The three main advantages
- The high yield asset class is faced with inherent challenges. The complexity of high yield market structures and instruments, the trading conditions, and issuance turnover can make execution more challenging than other asset classes.
- Passive strategies can have severe limitations. How high yield indices are constructed and rebalanced means that passive strategies experience higher tracking errors and typically underperform their index.
- In high yield, active managers benefit from access to a broader opportunity set, alpha generation through active positioning and credit selection and well-established trading relationships with access to primary issuance.
Analysis is key
The high yield universe encompasses a long tail of issues from smaller or privately owned companies that trade with lower liquidity than bonds from larger BB-rated companies. Effective analysis can enable active managers to avoid those issuers whose credit metrics are deteriorating and identify those most likely to experience a credit event that might materially impact performance, like a credit rating upgrade or downgrade.
To further enhance active analysis, it is possible to incorporate a variety of environmental, social, and governance (ESG) factors into a research process. Active managers have a stronger incentive to engage with corporate issuers and have a greater ability to influence change in company behaviour as active investors. For engagement on ESG-related matters, active investors are well-placed to encourage issuers to modify their behaviours to achieve better stakeholder outcomes.
The case for active management is compelling and will only become increasingly important as we move further away from the era of quantitative easing. Owning a broad-based basket is far less attractive today than in previous decades.
Likewise, while volatility remains a feature of markets, the dispersion of investment outcomes will likely increase, presenting an opportunity for active managers. Structurally, the asset class is also experiencing the tailwind of extra income on offer from high yield bonds.
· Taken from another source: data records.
(** ** Accessors *)

Definition BranchSyncReq_heads (m : BranchSyncReq) : list ObjectId :=
  match m with BranchSyncReq_V0 o => BranchSyncReqV0_heads o end.
Definition BranchSyncReq_known_heads (m : BranchSyncReq) : list ObjectId :=
  match m with BranchSyncReq_V0 o => BranchSyncReqV0_known_heads o end.
Definition BranchSyncReq_known_commits (m : BranchSyncReq) : BloomFilter :=
  match m with BranchSyncReq_V0 o => BranchSyncReqV0_known_commits o end.
Definition PeerAdvert_version (m : PeerAdvert) : u32 :=
  match m with PeerAdvert_V0 o => PeerAdvertContentV0_version (PeerAdvertV0_content o) end.
Definition PeerAdvert_peer (m : PeerAdvert) : PeerId :=
  match m with PeerAdvert_V0 o => PeerAdvertContentV0_peer (PeerAdvertV0_content o) end.
Definition AddUser_content_v0 (m : AddUser) : AddUserContentV0 :=
  match m with AddUser_V0 o => AddUserV0_content o end.
Definition AddUser_sig (m : AddUser) : Sig :=
  match m with AddUser_V0 o => AddUserV0_sig o end.
Definition AddUser_user (m : AddUser) : PubKey :=
  match m with AddUser_V0 o => AddUserContentV0_user (AddUserV0_content o) end.
Definition DelUser_content_v0 (m : DelUser) : DelUserContentV0 :=
  match m with DelUser_V0 o => DelUserV0_content o end.
Definition DelUser_sig (m : DelUser) : Sig :=
  match m with DelUser_V0 o => DelUserV0_sig o end.
Definition DelUser_user (m : DelUser) : PubKey :=
  match m with DelUser_V0 o => DelUserContentV0_user (DelUserV0_content o) end.
Definition AddClient_content_v0 (m : AddClient) : AddClientContentV0 :=
  match m with AddClient_V0 o => AddClientV0_content o end.
Definition AddClient_sig (m : AddClient) : Sig :=
  match m with AddClient_V0 o => AddClientV0_sig o end.
Definition AddClient_client (m : AddClient) : PubKey :=
  match m with AddClient_V0 o => AddClientContentV0_client (AddClientV0_content o) end.
Definition DelClient_content_v0 (m : DelClient) : DelClientContentV0 :=
  match m with DelClient_V0 o => DelClientV0_content o end.
Definition DelClient_sig (m : DelClient) : Sig :=
  match m with DelClient_V0 o => DelClientV0_sig o end.
Definition DelClient_client (m : DelClient) : PubKey :=
  match m with DelClient_V0 o => DelClientContentV0_client (DelClientV0_content o) end.
Definition BrokerRequest_id (m : BrokerRequest) : u64 :=
  match m with BrokerRequest_V0 o => BrokerRequestV0_id o end.
Definition BrokerRequest_content_v0 (m : BrokerRequest) : BrokerRequestContentV0 :=
  match m with BrokerRequest_V0 o => BrokerRequestV0_content o end.
Definition BrokerResponse_id (m : BrokerResponse) : u64 :=
  match m with BrokerResponse_V0 o => BrokerResponseV0_id o end.
Definition BrokerResponse_result (m : BrokerResponse) : u16 :=
  match m with BrokerResponse_V0 o => BrokerResponseV0_result o end.
Definition OverlayJoin_repo_pubkey (m : OverlayJoin) : option PubKey :=
  match m with OverlayJoin_V0 o => OverlayJoinV0_repo_pubkey o end.
Definition OverlayJoin_secret (m : OverlayJoin) : SymKey :=
  match m with OverlayJoin_V0 o => OverlayJoinV0_secret o end.
Definition OverlayJoin_peers (m : OverlayJoin) : list PeerAdvert :=
  match m with OverlayJoin_V0 o => OverlayJoinV0_peers o end.
Definition BlockGet_id (m : BlockGet) : BlockId :=
  match m with BlockGet_V0 o => BlockGetV0_id o end.
Definition BlockGet_include_children (m : BlockGet) : bool :=
  match m with BlockGet_V0 o => BlockGetV0_include_children o end.
Definition BlockGet_topic (m : BlockGet) : option PubKey :=
  match m with BlockGet_V0 o => BlockGetV0_topic o end.
Definition BlockPut_block (m : BlockPut) : Block :=
  match m with BlockPut_V0 o => o end.
Definition ObjectPin_id (m : ObjectPin) : ObjectId :=
  match m with ObjectPin_V0 o => ObjectPinV0_id o end.
Definition ObjectUnpin_id (m : ObjectUnpin) : ObjectId :=
  match m with ObjectUnpin_V0 o => ObjectUnpinV0_id o end.
Definition ObjectCopy_id (m : ObjectCopy) : ObjectId :=
  match m with ObjectCopy_V0 o => ObjectCopyV0_id o end.
Definition ObjectCopy_expiry (m : ObjectCopy) : option Timestamp :=
  match m with ObjectCopy_V0 o => ObjectCopyV0_expiry o end.
Definition ObjectDel_id (m : ObjectDel) : ObjectId :=
  match m with ObjectDel_V0 o => ObjectDelV0_id o end.
Definition BrokerOverlayRequest_id (m : BrokerOverlayRequest) : u64 :=
  match m with BrokerOverlayRequest_V0 o => BrokerOverlayRequestV0_id o end.
Definition BrokerOverlayRequest_content_v0 (m : BrokerOverlayRequest) : BrokerOverlayRequestContentV0 :=
  match m with BrokerOverlayRequest_V0 o => BrokerOverlayRequestV0_content o end.
Definition BrokerOverlayResponse_id (m : BrokerOverlayResponse) : u64 :=
  match m with BrokerOverlayResponse_V0 o => BrokerOverlayResponseV0_id o end.
Definition BrokerOverlayResponse_result (m : BrokerOverlayResponse) : u16 :=
  match m with BrokerOverlayResponse_V0 o => BrokerOverlayResponseV0_result o end.
Definition BrokerOverlayMessage_content_v0 (m : BrokerOverlayMessage) : BrokerOverlayMessageContentV0 :=
  match m with BrokerOverlayMessage_V0 o => BrokerOverlayMessageV0_content o end.
Definition BrokerOverlayMessage_overlay_id (m : BrokerOverlayMessage) : OverlayId :=
  match m with BrokerOverlayMessage_V0 o => BrokerOverlayMessageV0_overlay o end.
Definition ServerHello_nonce (m : ServerHello) : bytes :=
  match m with ServerHello_V0 o => ServerHelloV0_nonce o end.
Definition ClientAuth_content_v0 (m : ClientAuth) : ClientAuthContentV0 :=
  match m with ClientAuth_V0 o => ClientAuthV0_content o end.
Definition ClientAuth_sig (m : ClientAuth) : Sig :=
  match m with ClientAuth_V0 o => ClientAuthV0_sig o end.
Definition ClientAuth_user (m : ClientAuth) : PubKey :=
  match m with ClientAuth_V0 o => ClientAuthContentV0_user (ClientAuthV0_content o) end.
Definition ClientAuth_client (m : ClientAuth) : PubKey :=
  match m with ClientAuth_V0 o => ClientAuthContentV0_client (ClientAuthV0_content o) end.
Definition ClientAuth_nonce (m : ClientAuth) : bytes :=
  match m with ClientAuth_V0 o => ClientAuthContentV0_nonce (ClientAuthV0_content o) end.
Definition AuthResult_result (m : AuthResult) : u16 :=
  match m with AuthResult_V0 o => AuthResultV0_result o end.
Definition AuthResult_metadata (m : AuthResult) : bytes :=
  match m with AuthResult_V0 o => AuthResultV0_metadata o end.
Definition RepoLink_id (m : RepoLink) : PubKey :=
  match m with RepoLink_V0 o => RepoLinkV0_id o end.
Definition RepoLink_secret (m : RepoLink) : SymKey :=
  match m with RepoLink_V0 o => RepoLinkV0_secret o end.
Definition RepoLink_peers (m : RepoLink) : list PeerAdvert :=
  match m with RepoLink_V0 o => RepoLinkV0_peers o end.
(* ===== verification/BrokerStore.v ===== *)
(** * The broker's property store: [lofire/src/brokerstore.rs] and
    [lofire-store-lmdb/src/brokerstore.rs]

    A property is a key made of a prefix, the bytes of an identifier and a suffix; it
    has a set of values. The trait is a class with its contract, and the LMDB store an
    instance over the [MultiStore] of [rkv], which is not part of the repository and is
    given by its interface. *)

From stdpp Require Import functions.
From S2P Require Import Prelude Serde Types Store.

(** The view of a store: the values of every property, by key. *)
Abbreviation properties := (bytes → gset bytes) (only parsing).

(** [LmdbBrokerStore::compute_property] *)
Definition compute_property (prefix : u8) (key : bytes) (suffix : option u8) : bytes :=
  prefix :: key ++ match suffix with Some x => [x] | None => [] end.

(** ** Code that uses a store *)

(** A function that takes [&dyn BrokerStore] and answers a [Result]: the store is
    threaded through it. *)
Definition io (S A : Type) : Type := S → outcome (result A StorageError * S).
(** A function that does not write. *)
Definition reads (S A : Type) : Type := S → outcome (result A StorageError).

Definition io_ok {S A} (a : A) : io S A := λ s, Ret (Ok a, s).
Definition io_err {S A} (e : StorageError) : io S A := λ s, Ret (Err e, s).
Definition io_read {S A} (m : reads S A) : io S A := λ s, r ← m s; Ret (r, s).
(** The [?] operator *)
Definition io_try {S A B} (m : io S A) (k : A → io S B) : io S B := λ s,
  '(r, s) ← m s;
  match r with Ok a => k a s | Err e => Ret (Err e, s) end.
(** The result as a value *)
Definition io_match {S A B} (m : io S A) (k : result A StorageError → io S B) : io S B := λ s,
  '(r, s) ← m s; k r s.
(** A condition on the store *)
Definition io_if {S A} (b : S → outcome bool) (m1 m2 : io S A) : io S A := λ s,
  c ← b s; if (c : bool) then m1 s else m2 s.

Notation "x ←$ m ; k" := (io_try m (λ x, k))
  (at level 20, m at level 100, k at level 200,
   format "x  ←$  m ;  '/' k") : rust_scope.

(** ** The trait *)

Class BrokerStore (S : Type) : Type := {
  bs_get : u8 → bytes → option u8 → reads S bytes;
  bs_get_all : u8 → bytes → option u8 → reads S (list bytes);
  bs_has_property_value : u8 → bytes → option u8 → bytes → reads S unit;
  bs_put : u8 → bytes → option u8 → bytes → io S unit;
  bs_replace : u8 → bytes → option u8 → bytes → io S unit;
  bs_del : u8 → bytes → option u8 → io S unit;
  bs_del_all : u8 → bytes → list u8 → io S unit;
  bs_del_property_value : u8 → bytes → option u8 → bytes → io S unit
}.

(** Deleting properties one after the other, up to the first that has no value. *)
Fixpoint del_props (keys : list bytes) (m : properties) : result unit StorageError * properties :=
  match keys with
  | [] => (Ok tt, m)
  | k :: keys =>
      if decide (m k = ∅) then (Err StorageError_BackendError, m)
      else del_props keys (<[k := (∅ : gset bytes)]> m)
  end.
Definition all_props (prefix : u8) (key : bytes) (suffixes : list u8) : list bytes :=
  match suffixes with
  | [] => [compute_property prefix key None]
  | _ => (λ x, compute_property prefix key (Some x)) <$> suffixes
  end.

(** The contract. [bs_fits] is the limit the backend puts on the size of a property's
    key and value. *)
Class BrokerStoreSpec (S : Type) `{!BrokerStore S} : Type := {
  bs_inv : S → Prop;
  bs_view : S → properties;
  bs_fits : bytes → bytes → Prop;
  bs_get_spec s p k x :
    bs_inv s → ∃ r, bs_get p k x s = Ret r ∧
    match r with
    | Ok v => v ∈ bs_view s (compute_property p k x)
    | Err e => e = StorageError_NotFound ∧ bs_view s (compute_property p k x) = ∅
    end;
  bs_get_all_spec s p k x :
    bs_inv s → ∃ l, bs_get_all p k x s = Ret (Ok l) ∧ NoDup l ∧
    list_to_set l = bs_view s (compute_property p k x);
  bs_has_spec s p k x v :
    bs_inv s → bs_has_property_value p k x v s =
    Ret (if decide (v ∈ bs_view s (compute_property p k x)) then Ok tt
         else Err StorageError_NotFound);
  bs_put_spec s p k x v :
    bs_inv s → bs_fits (compute_property p k x) v → ∃ s',
    bs_put p k x v s = Ret (Ok tt, s') ∧ bs_inv s' ∧
    ∀ i, bs_view s' i = <[compute_property p k x :=
                          {[v]} ∪ bs_view s (compute_property p k x)]> (bs_view s) i;
  bs_replace_spec s p k x v :
    bs_inv s → bs_fits (compute_property p k x) v → ∃ r s',
    bs_replace p k x v s = Ret (r, s') ∧ bs_inv s' ∧
    if decide (bs_view s (compute_property p k x) = ∅)
    then r = Err StorageError_BackendError ∧ ∀ i, bs_view s' i = bs_view s i
    else r = Ok tt ∧ ∀ i, bs_view s' i = <[compute_property p k x := {[v]}]> (bs_view s) i;
  bs_del_spec s p k x :
    bs_inv s → ∃ s',
    bs_del p k x s = Ret ((del_props [compute_property p k x] (bs_view s)).1, s') ∧ bs_inv s' ∧
    ∀ i, bs_view s' i = (del_props [compute_property p k x] (bs_view s)).2 i;
  bs_del_all_spec s p k xs :
    bs_inv s → ∃ s',
    bs_del_all p k xs s = Ret ((del_props (all_props p k xs) (bs_view s)).1, s') ∧ bs_inv s' ∧
    ∀ i, bs_view s' i = (del_props (all_props p k xs) (bs_view s)).2 i;
  bs_del_value_spec s p k x v :
    bs_inv s → ∃ r s',
    bs_del_property_value p k x v s = Ret (r, s') ∧ bs_inv s' ∧
    if decide (v ∈ bs_view s (compute_property p k x))
    then r = Ok tt ∧ ∀ i, bs_view s' i = <[compute_property p k x :=
                            bs_view s (compute_property p k x) ∖ {[v]}]> (bs_view s) i
    else r = Err StorageError_BackendError ∧ ∀ i, bs_view s' i = bs_view s i
}.

(** ** [rkv::MultiStore]

    A database with sorted duplicates: a key has several values, no value twice. An
    operation answers [None] where the library answers [Err]; those that write work in
    a transaction, which is dropped unless it is committed. *)
Class MultiStore : Type := {
  ms_db : Type;
  (** The iterator over the values of a key, each of which may be an error. *)
  ms_get : ms_db → bytes → option (list (option bytes));
  ms_get_key_value : ms_db → bytes → bytes → option bool;
  ms_put : ms_db → bytes → bytes → option ms_db;
  ms_delete_all : ms_db → bytes → option ms_db;
  ms_delete : ms_db → bytes → bytes → option ms_db;
  ms_commit : ms_db → option ms_db
}.

(** What LMDB documents: reads do not fail on an open database; a write within the size
    limits succeeds; deleting what is not there is an error. *)
Class MultiStoreLaws `{!MultiStore} : Type := {
  ms_view : ms_db → properties;
  ms_fits : bytes → bytes → Prop;
  ms_get_law db k : ∃ l, ms_get db k = Some (Some <$> l) ∧ NoDup l ∧
                         list_to_set l = ms_view db k;
  ms_get_key_value_law db k v : ms_get_key_value db k v = Some (bool_decide (v ∈ ms_view db k));
  ms_put_law db k v : ms_fits k v → ∃ db', ms_put db k v = Some db' ∧
    ∀ i, ms_view db' i = <[k := {[v]} ∪ ms_view db k]> (ms_view db) i;
  ms_delete_all_law db k :
    if decide (ms_view db k = ∅) then ms_delete_all db k = None
    else ∃ db', ms_delete_all db k = Some db' ∧ ∀ i, ms_view db' i = <[k := ∅]> (ms_view db) i;
  ms_delete_law db k v :
    if decide (v ∈ ms_view db k)
    then ∃ db', ms_delete db k v = Some db' ∧
         ∀ i, ms_view db' i = <[k := ms_view db k ∖ {[v]}]> (ms_view db) i
    else ms_delete db k v = None;
  ms_commit_law db : ms_commit db = Some db
}.

(** ** [LmdbBrokerStore] *)

Module LmdbBrokerStore.
Section Ops.
Context `{!MultiStore}.

(** The state is the database; the environment and the locks around it are not. *)
Definition get (prefix : u8) (key : bytes) (suffix : option u8) (db : ms_db)
    : outcome (result bytes StorageError) :=
  let property := compute_property prefix key suffix in
  match ms_get db property with
  | None => Ret (Err StorageError_BackendError)
  | Some iter =>
      match iter with
      | Some val :: _ => Ret (Ok val)
      | None :: _ => Ret (Err StorageError_BackendError)
      | [] => Ret (Err StorageError_NotFound)
      end
  end.

(** The loop of [get_all] *)
Fixpoint collect (iter : list (option bytes)) (vector : list bytes)
    : result (list bytes) StorageError :=
  match iter with
  | Some val :: iter => collect iter (vector ++ [val])
  | None :: _ => Err StorageError_BackendError
  | [] => Ok vector
  end.
Definition get_all (prefix : u8) (key : bytes) (suffix : option u8) (db : ms_db)
    : outcome (result (list bytes) StorageError) :=
  let property := compute_property prefix key suffix in
  match ms_get db property with
  | None => Ret (Err StorageError_BackendError)
  | Some iter => Ret (collect iter [])
  end.

Definition has_property_value (prefix : u8) (key : bytes) (suffix : option u8) (value : bytes)
    (db : ms_db) : outcome (result unit StorageError) :=
  let property := compute_property prefix key suffix in
  match ms_get_key_value db property value with
  | None => Ret (Err StorageError_BackendError)
  | Some found => Ret (if found then Ok tt else Err StorageError_NotFound)
  end.

(** The end of a writing method: [None] is an error, which leaves the transaction
    uncommitted; [writer.commit().unwrap()] otherwise. *)
Definition finish (writer : option ms_db) (db : ms_db)
    : outcome (result unit StorageError * ms_db) :=
  match writer with
  | None => Ret (Err StorageError_BackendError, db)
  | Some writer => db ← unwrap (ms_commit writer); Ret (Ok tt, db)
  end.

Definition put (prefix : u8) (key : bytes) (suffix : option u8) (value : bytes) (db : ms_db)
    : outcome (result unit StorageError * ms_db) :=
  let property := compute_property prefix key suffix in
  finish (ms_put db property value) db.
(* ===== verification/NetBare.v ===== *)
(** * The serializer at the broker's types

    As [BareTypes], for the rows of the broker's tables and the messages of the
    authentication protocol: instances that compute, for the worked examples. *)

From stdpp Require Import vector.
From S2P Require Import Prelude Serde Types Bare BareTypes NetTypes BrokerTables.

#[export] Instance vec_bare {A n} `{!Bare A} `{!Inhabited A} : Bare (vec A n) := {
  bare_enc v := foldr (λ a b, bare_enc a ++ b) [] (vec_to_list v);
  bare_dec l := (fix go n l : option (vec A n * bytes) := match n with
    | O => Some ([#], l)
    | S n => '(a, l) ← bare_dec l; '(v, l) ← go n l; Some (a ::: v, l)
    end) n l
}.
#[export] Instance vec_bare_ok {A n} `{!Bare A, !Inhabited A, !BareOk A} : BareOk (vec A n).
Proof.
  intros v r. cbn. induction v as [|a n v IH]; [done|]. cbn in *.
  rewrite <- app_assoc, bare_ok. cbn. by rewrite IH.
Qed.
#[export] Instance array_inhabited n : Inhabited (array n) := populate (to_array n []).

(** An enum without fields, by its number. *)
#[export] Instance IPTransportProtocol_bare : Bare IPTransportProtocol := {
  bare_enc x := match x with IPTransportProtocol_TLS => [x00] | IPTransportProtocol_QUIC => [x01] end;
  bare_dec l := match l with
    | x00 :: l => Some (IPTransportProtocol_TLS, l)
    | x01 :: l => Some (IPTransportProtocol_QUIC, l)
    | _ => None
    end
}.
#[export] Instance IPTransportProtocol_bare_ok : BareOk IPTransportProtocol.
Proof. solve_enum. Qed.
#[export] Instance IP_bare : Bare IP := {
  bare_enc x := match x with IP_IPv4 a => x00 :: bare_enc a | IP_IPv6 a => x01 :: bare_enc a end;
  bare_dec l := match l with
    | x00 :: l => '(a, l) ← bare_dec l; Some (IP_IPv4 a, l)
    | x01 :: l => '(a, l) ← bare_dec l; Some (IP_IPv6 a, l)
    | _ => None
    end
}.
#[export] Instance IP_bare_ok : BareOk IP.
Proof. intros [a|a] r; cbn [bare_enc bare_dec IP_bare app]; by rewrite bare_ok. Qed.
#[export] Instance IPTransportAddr_bare : Bare IPTransportAddr :=
  iso_bare (λ '(Build_IPTransportAddr a b c), (a, b, c)) (λ '(a, b, c), Build_IPTransportAddr a b c).
#[export] Instance IPTransportAddr_bare_ok : BareOk IPTransportAddr.
Proof. solve_record. Qed.
#[export] Instance NetAddr_bare : Bare NetAddr :=
  variant_bare (λ '(NetAddr_IPTransport a), a) NetAddr_IPTransport.
#[export] Instance NetAddr_bare_ok : BareOk NetAddr.
Proof. solve_variant. Qed.
#[export] Instance PeerAdvertContentV0_bare : Bare PeerAdvertContentV0 :=
  iso_bare (λ '(Build_PeerAdvertContentV0 a b c d e), (a, b, c, d, e))
           (λ '(a, b, c, d, e), Build_PeerAdvertContentV0 a b c d e).
#[export] Instance PeerAdvertContentV0_bare_ok : BareOk PeerAdvertContentV0.
Proof. solve_record. Qed.
#[export] Instance PeerAdvertV0_bare : Bare PeerAdvertV0 :=
  iso_bare (λ '(Build_PeerAdvertV0 a b c), (a, b, c)) (λ '(a, b, c), Build_PeerAdvertV0 a b c).
#[export] Instance PeerAdvertV0_bare_ok : BareOk PeerAdvertV0.
Proof. solve_record. Qed.
#[export] Instance PeerAdvert_bare : Bare PeerAdvert :=
  variant_bare (λ '(PeerAdvert_V0 a), a) PeerAdvert_V0.
#[export] Instance PeerAdvert_bare_ok : BareOk PeerAdvert.
Proof. solve_variant. Qed.

(** ** The rows *)

#[export] Instance OverlayMeta_bare : Bare OverlayMeta :=
  iso_bare (λ '(Build_OverlayMeta a b), (a, b)) (λ '(a, b), Build_OverlayMeta a b).
#[export] Instance OverlayMeta_bare_ok : BareOk OverlayMeta.
Proof. solve_record. Qed.
#[export] Instance TopicMeta_bare : Bare TopicMeta :=
  iso_bare TopicMeta_users Build_TopicMeta.
#[export] Instance TopicMeta_bare_ok : BareOk TopicMeta.
Proof. solve_record. Qed.
#[export] Instance RepoStoreId_bare : Bare RepoStoreId := {
  bare_enc x := match x with
    | RepoStoreId_Overlay a => x00 :: bare_enc a
    | RepoStoreId_Repo a => x01 :: bare_enc a
    end;
  bare_dec l := match l with
    | x00 :: l => '(a, l) ← bare_dec l; Some (RepoStoreId_Overlay a, l)
    | x01 :: l => '(a, l) ← bare_dec l; Some (RepoStoreId_Repo a, l)
    | _ => None
    end
}.
#[export] Instance RepoStoreId_bare_ok : BareOk RepoStoreId.
Proof. intros [a|a] r; cbn [bare_enc bare_dec RepoStoreId_bare app]; by rewrite bare_ok. Qed.
#[export] Instance ConfigMode_bare : Bare ConfigMode := {
  bare_enc x := match x with ConfigMode_Local => [x00] | ConfigMode_Core => [x01] end;
  bare_dec l := match l with
    | x00 :: l => Some (ConfigMode_Local, l)
    | x01 :: l => Some (ConfigMode_Core, l)
    | _ => None
    end
}.
#[export] Instance ConfigMode_bare_ok : BareOk ConfigMode.
Proof. solve_enum. Qed.

(** ** Authentication *)

#[export] Instance ServerHello_bare : Bare ServerHello :=
  variant_bare (λ '(ServerHello_V0 o), ServerHelloV0_nonce o)
               (λ n, ServerHello_V0 (Build_ServerHelloV0 n)).
#[export] Instance ServerHello_bare_ok : BareOk ServerHello.
Proof. apply variant_bare_ok; by intros [[]]. Qed.
#[export] Instance ClientAuthContentV0_bare : Bare ClientAuthContentV0 :=
  iso_bare (λ '(Build_ClientAuthContentV0 a b c), (a, b, c))
           (λ '(a, b, c), Build_ClientAuthContentV0 a b c).
#[export] Instance ClientAuthContentV0_bare_ok : BareOk ClientAuthContentV0.
Proof. solve_record. Qed.
#[export] Instance ClientAuth_bare : Bare ClientAuth :=
  variant_bare (λ '(ClientAuth_V0 (Build_ClientAuthV0 a b)), (a, b))
               (λ '(a, b), ClientAuth_V0 (Build_ClientAuthV0 a b)).
#[export] Instance ClientAuth_bare_ok : BareOk ClientAuth.
Proof. apply variant_bare_ok; by intros [[]]. Qed.
#[export] Instance AuthResult_bare : Bare AuthResult :=
  variant_bare (λ '(AuthResult_V0 (Build_AuthResultV0 a b)), (a, b))
               (λ '(a, b), AuthResult_V0 (Build_AuthResultV0 a b)).
#[export] Instance AuthResult_bare_ok : BareOk AuthResult.
Proof. apply variant_bare_ok; by intros [[]]. Qed.

(** Any type with an encoding, as the library has it. *)
Module NetInstances.
#[export] Instance bare_serde_of `{!Bare A} : Serde A | 20 := bare_serde A.
#[export] Instance bare_serde_of_laws `{!Bare A, !BareOk A} : SerdeLaws A | 20.
Proof. apply bare_serde_laws, _. Qed.
End NetInstances.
At these levels, coupons and all-in yields are enticing by historical standards and offer the potential for strong risk-adjusted returns if accompanied by careful name selection.
In a world that continues to prove highly uncertain, active managers who have demonstrated skill in capitalising on volatility and uncertainty through their process, experience, capabilities, and skills should have plenty of scope to continue to deliver sustainable alpha.